## EXERCISE PROMPT
If a line in the data has the string "Answered", please show it.

——

Lemma update_task_status_spec_witness :
  let st := (add_task_to_list initial "u1" "buy milk" 3 None None None).2 in
  (update_task_status st "u1" true).1 = "Task with ID: u1 has been completed"
  ∧ tasks (update_task_status st "u1" true).2
    = [mkTodoItem "u1" "buy milk" true 3 None None None].
Proof.
  intros st.
  destruct (update_task_status_spec st "u1" true 0%nat _
              todo_facts.reachable_one_task eq_refl eq_refl) as [Hm Ht].
  split; [exact Hm|]. rewrite Ht. reflexivity.
Defined.

(** [update_task_estimated_duration] with a positive number of minutes on
    the identifier of a task sets that task's estimate and nothing
    else. *)
Theorem update_task_estimated_duration_spec st task_id m i t :
  reachable st → tasks st !! i = Some t → id t = task_id → 0 < m →
  (update_task_estimated_duration st task_id m).1
  = "Task with ID: " +:+ task_id +:+
      " has been updated with estimated duration of " +:+ pretty m
      +:+ " minutes"
  ∧ tasks (update_task_estimated_duration st task_id m).2
    = <[i := set_estimated_duration_minutes m t]> (tasks st).
Proof.
  intros Hr%todo_facts.reachable_wf Hi Hid Hm.
  destruct (tasks_update _ _ _ _ (set_estimated_duration_minutes m) Hr Hi Hid)
    as (r & Hs & Ht).
  unfold update_task_estimated_duration.
  rewrite decide_False by lia. rewrite Hs. done.
Qed.

Lemma update_task_estimated_duration_spec_witness :
  let st := (add_task_to_list initial "u1" "buy milk" 3 None None None).2 in
  (update_task_estimated_duration st "u1" 25).1
  = "Task with ID: u1 has been updated with estimated duration of 25 minutes"
  ∧ tasks (update_task_estimated_duration st "u1" 25).2
    = [mkTodoItem "u1" "buy milk" false 3 (Some 25) None None].
Proof.
  intros st.
  destruct (update_task_estimated_duration_spec st "u1" 25 0%nat _
              todo_facts.reachable_one_task eq_refl eq_refl ltac:(lia))
    as [Hm Ht].
  split; [exact Hm|]. rewrite Ht. reflexivity.
Defined.

(** [update_task_metadata] on the identifier of a task overwrites the
    category and the project exactly where an argument is given; an
    argument left out keeps the old value, it does not clear it. *)
Theorem update_task_metadata_spec st task_id category project_or_path i t :
  reachable st → tasks st !! i = Some t → id t = task_id →
  tasks (update_task_metadata st task_id category project_or_path).2
  = <[i := mkTodoItem (id t) (description t) (is_done t) (priority t)
             (estimated_duration_minutes t)
             (match category with
              | Some c => Some c
              | None => todo_tools.category t
              end)
             (match project_or_path with
              | Some p => Some p
              | None => todo_tools.project_or_path t
              end)]> (tasks st).
Proof.
  intros Hr%todo_facts.reachable_wf Hi Hid.
  destruct (todo_facts.scan_located _ _ _ _ Hr Hi Hid) as [r Hs].
  unfold update_task_metadata. rewrite Hs.
  destruct category as [c|], project_or_path as [p|]; simpl.
  - destruct (tasks_update _ _ _ _ (set_category c) Hr Hi Hid)
      as (r' & Hs' & Ht). simplify_eq.
    assert (Hwf' : wf (mutate st r (set_category c)))
      by (by apply todo_facts.wf_mutate).
    assert (Hi' : tasks (mutate st r (set_category c)) !! i
                  = Some (set_category c t)).
    { rewrite Ht. apply list_lookup_insert_eq. by eapply lookup_lt_Some. }
    destruct (tasks_update _ _ _ (id t) (set_project_or_path p) Hwf' Hi' eq_refl)
      as (r' & Hs' & Ht').
    rewrite todo_facts.scan_mutate in Hs' by done. simplify_eq.
    rewrite Ht', Ht. by rewrite list_insert_insert_eq.
  - destruct (tasks_update _ _ _ _ (set_category c) Hr Hi Hid)
      as (r' & Hs' & Ht). by simplify_eq.
  - destruct (tasks_update _ _ _ _ (set_project_or_path p) Hr Hi Hid)
      as (r' & Hs' & Ht). by simplify_eq.
  - symmetry. apply list_insert_id. rewrite Hi. by destruct t.
Qed.

Lemma update_task_metadata_spec_witness :
  let st := (add_task_to_list initial "u1" "buy milk" 3 None (Some "home")
                              (Some "errands")).2 in
  tasks (update_task_metadata st "u1" None (Some "weekend")).2
  = [mkTodoItem "u1" "buy milk" false 3 None (Some "home") (Some "weekend")].
Proof.
  intros st.
  assert (Hr : reachable st).
  { apply (reachable_exec initial
             (AddTask "u1" "buy milk" 3 None (Some "home") (Some "errands")));
      [apply reachable_initial|apply not_elem_of_nil]. }
  rewrite (update_task_metadata_spec st "u1" None (Some "weekend") 0%nat _
             Hr eq_refl eq_refl).
  reflexivity.
Defined.

End todo_more.

(** ** More on the gateway's view of the tasks *)

Module gateway_more.
Import todo_tools main_invariant.


















End gateway_more.

(** ** What the task tools never touch *)

Module todo_order.
Import todo_tools.

Lemma contents_mutate_proj {A} (g : TodoItem → A) st r f l :
  (∀ t, g (f t) = g t) →
  g <$> contents (mutate st r f) l = g <$> contents st l.
Proof.
  intros Hf. unfold contents; simpl. rewrite <- !list_fmap_compose.
  apply list_fmap_ext. intros k r' _. simpl.
  rewrite list_lookup_total_alter. case_decide as Hd; [|done].
  destruct Hd as [-> _]. apply Hf.
Qed.

(** The update tools never add, drop or reorder tasks, and never change
    the identifier or the description of one, found or not. *)
Theorem updates_keep_identity st c :
  (∀ u d p e cat pp, c ≠ AddTask u d p e cat pp) →
  (∀ t, c ≠ RemoveTask t) →
  (λ t, (id t, description t)) <$> tasks (exec c st).2
  = (λ t, (id t, description t)) <$> tasks st.
Proof.
  intros Hadd Hrem.
  destruct c as [u d q e cat pp|t|t b|t q|t m|t cat pp]; cbn [exec];
    [by destruct (Hadd u d q e cat pp)|by destruct (Hrem t)|..].
  - unfold update_task_status. destruct (scan st t) as [[i r]|]; [|done].
    by apply contents_mutate_proj.
  - unfold update_task_priority. case_decide; [done|].
    destruct (scan st t) as [[i r]|]; [|done].
    by apply contents_mutate_proj.
  - unfold update_task_estimated_duration. case_decide; [done|].
    destruct (scan st t) as [[i r]|]; [|done].
    by apply contents_mutate_proj.
  - unfold update_task_metadata. destruct (scan st t) as [[i r]|]; [|done].
    destruct cat as [c|], pp as [p|]; simpl; [| | |done].
    + unfold tasks, list_current_tasks; simpl.
      rewrite (contents_mutate_proj _ (mutate st r (set_category c))) by done.
      by apply contents_mutate_proj.
    + by apply contents_mutate_proj.
    + by apply contents_mutate_proj.
Qed.

Lemma updates_keep_identity_witness :
  let st := (add_task_to_list
               (add_task_to_list initial "u1" "buy milk" 3 None None None).2
               "u2" "call home" 2 None None None).2 in
  (λ t, (id t, description t))
    <$> tasks (exec (UpdateMetadata "u2" (Some "family") None)
                 (exec (UpdatePriority "u1" 1) st).2).2
  = [("u1", "buy milk"); ("u2", "call home")].
Proof.
  intros st.
  rewrite (updates_keep_identity _ (UpdateMetadata "u2" (Some "family") None))
    by (intros; discriminate).
  rewrite (updates_keep_identity _ (UpdatePriority "u1" 1))
    by (intros; discriminate).
  reflexivity.
Defined.

(** [remove_task_from_list] drops every task that carries the identifier
    and keeps the others as they are, in their order, in any store. *)
Theorem remove_task_from_list_keeps_order st task_id :
  tasks (remove_task_from_list st task_id).2
  = filter (λ t, id t ≠ task_id) (tasks st).
Proof.
  unfold remove_task_from_list, tasks, contents, list_current_tasks.
  case_decide; simpl.
  all: rewrite list_lookup_total_middle by done.
  all: apply todo_facts.deref_filter.
Qed.

End todo_order.

(** ** More on the calendar tools *)

Module calendar_more.
Import calendar_tools.

Implicit Types (events : list CalendarEvent) (e : CalendarEvent).
Implicit Types (event_id : string).

Lemma filter_other events event_id :
  event_id ∉ id <$> events → filter (λ e, id e ≠ event_id) events = events.
Proof.
  induction events as [|e events IH]; [done|].
  rewrite fmap_cons, not_elem_of_cons. intros [Hne Hrest].
  rewrite filter_cons_True by done. by rewrite IH.
Qed.
Lemma coherent_web_step (req : WebRequest) (ss : Sessions) :
  (forall sid g, sessions_get sid ss = Some g -> coherent g) ->
  forall sid g, sessions_get sid (web_step req ss) = Some g -> coherent g.
Proof.
  intros Hss sid g Hget.
  destruct (SessionId_eqb (request_session req) sid) eqn:E.
  - apply SessionId_eqb_eq in E. subst sid.
    destruct req as [k | k move rnd ai | k]; cbn [request_session] in Hget.
    + rewrite web_start_session in Hget.
      inversion Hget. apply coherent_new.
    + rewrite web_play_session in Hget. inversion Hget.
      apply (kept_by_round coherent coherent_step).
      unfold session_state. destruct (sessions_get k ss) as [g0 |] eqn:G.
      * eapply Hss. exact G.
      * apply coherent_new.
    + rewrite web_reset_session in Hget.
      inversion Hget. apply coherent_new.
  - assert (Hne : request_session req <> sid).
    { intros H. apply SessionId_eqb_eq in H. congruence. }
    rewrite (web_step_other_session req ss sid Hne) in Hget.
    eapply Hss. exact Hget.
Qed.

(** X20. Every session the web application stores obeys the laws of the
    game, whatever requests it has served since its dict was empty: the
    scores are the numbers of "user_win" and "bot_win" records in the
    history, each side's bomb flag is true exactly when the history holds
    its one bomb round, the recorded rounds are numbered increasingly
    between 1 and [round_number], and [game_over] is true exactly when
    [round_number] is at least 3. *)
Theorem web_sessions_stay_coherent (reqs : list WebRequest)
  (sid : SessionId) (g : GameState) :
  sessions_get sid (web_run reqs []) = Some g ->
  scores_tallied g /\ bombs_recorded g /\ history_numbered g
  /\ game_over g = (round_number g >=? 3).
Proof.
  assert (H : forall ss,
            (forall k s, sessions_get k ss = Some s -> coherent s) ->
            forall k s, sessions_get k (web_run reqs ss) = Some s ->
                        coherent s).
  { induction reqs as [| req rest IH]; intros ss Hss; [exact Hss |].
    simpl. apply IH. apply coherent_web_step. exact Hss. }
  intros Hget. apply (H []) with (k := sid); [| exact Hget].
  intros k s Hk. discriminate Hk.
Qed.

Lemma web_sessions_stay_coherent_witness :
  exists g,
    sessions_get (Some "s1")
      (web_run [WebPlay (Some "s1") (Some "bomb") (mkRandom true 3) AiFailed;
                WebPlay (Some "s1") (Some "bomb") (mkRandom true 3) AiFailed]
               []) = Some g
    /\ game_over g = (round_number g >=? 3).
Proof.
  eexists. split; [reflexivity |].
  apply (web_sessions_stay_coherent
           [WebPlay (Some "s1") (Some "bomb") (mkRandom true 3) AiFailed;
            WebPlay (Some "s1") (Some "bomb") (mkRandom true 3) AiFailed]
           (Some "s1")).
  reflexivity.
Defined.

(* ===================================================================== *)
(** ** The retries of get_ai_response                                     *)
(* ===================================================================== *)

(** The model obeys the recursive equation of the Python function: the
    fuel never runs out. *)
Lemma get_ai_response_unfold (attempts : nat -> Attempt) (retry_count : Z) :
  get_ai_response attempts retry_count =
  match attempts O with
  | Answered text => (AiText text, 1%nat)
  | QuotaExhausted =>
      if retry_count <? 2
      then let '(reply, passes) :=
             get_ai_response (fun k => attempts (S k)) (retry_count + 1) in
           (reply, S passes)
      else (AiFailed, 1%nat)
  | OtherError => (AiFailed, 1%nat)
  end.
Proof.
  unfold get_ai_response. cbn [get_ai_response_loop].
  destruct (attempts O); try reflexivity.
  destruct (Z.ltb_spec retry_count 2); [| reflexivity].
  replace (Z.to_nat (2 - retry_count))
    with (S (Z.to_nat (2 - (retry_count + 1)))) by lia.
  reflexivity.
Qed.

(** X21. [get_ai_response], called with the default [retry_count] of 0,
    passes through its [try] block at least once and at most three times.
    It tries again only after a quota error: it returns the text of the
    first pass that is not a quota error when that pass answers and is one
    of the first three, and raises when that pass raises or when the first
    three passes are all quota errors. *)
Theorem get_ai_response_retries_twice (attempts : nat -> Attempt) :
  (1 <= snd (get_ai_response attempts 0) <= 3)%nat
  /\ (forall k text,
        (k < 3)%nat ->
        (forall j, (j < k)%nat -> attempts j = QuotaExhausted) ->
        attempts k = Answered text ->
        get_ai_response attempts 0 = (AiText text, S k))
  /\ (forall k,
        (k < 3)%nat ->
        (forall j, (j < k)%nat -> attempts j = QuotaExhausted) ->
        attempts k = OtherError ->
        get_ai_response attempts 0 = (AiFailed, S k))
  /\ ((forall j, (j < 3)%nat -> attempts j = QuotaExhausted) ->
      get_ai_response attempts 0 = (AiFailed, 3%nat)).
Proof.
  unfold get_ai_response. simpl.
  split; [| split; [| split]].
  - destruct (attempts 0%nat); simpl; try lia.
    destruct (attempts 1%nat); simpl; try lia.
    destruct (attempts 2%nat); simpl; lia.
  - intros k text Hk Hq Ha.
    destruct k as [| [| [| k]]]; try lia.
    + rewrite Ha. reflexivity.
    + rewrite (Hq 0%nat) by lia. rewrite Ha. reflexivity.
    + rewrite (Hq 0%nat), (Hq 1%nat) by lia. rewrite Ha. reflexivity.
  - intros k Hk Hq Ha.
    destruct k as [| [| [| k]]]; try lia.
    + rewrite Ha. reflexivity.
    + rewrite (Hq 0%nat) by lia. rewrite Ha. reflexivity.
    + rewrite (Hq 0%nat), (Hq 1%nat) by lia. rewrite Ha. reflexivity.
  - intros Hq. rewrite (Hq 0%nat), (Hq 1%nat), (Hq 2%nat) by lia.
    reflexivity.
Qed.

——

## REPLY
  | Answered text => (AiText text, 1%nat)
        attempts k = Answered text ->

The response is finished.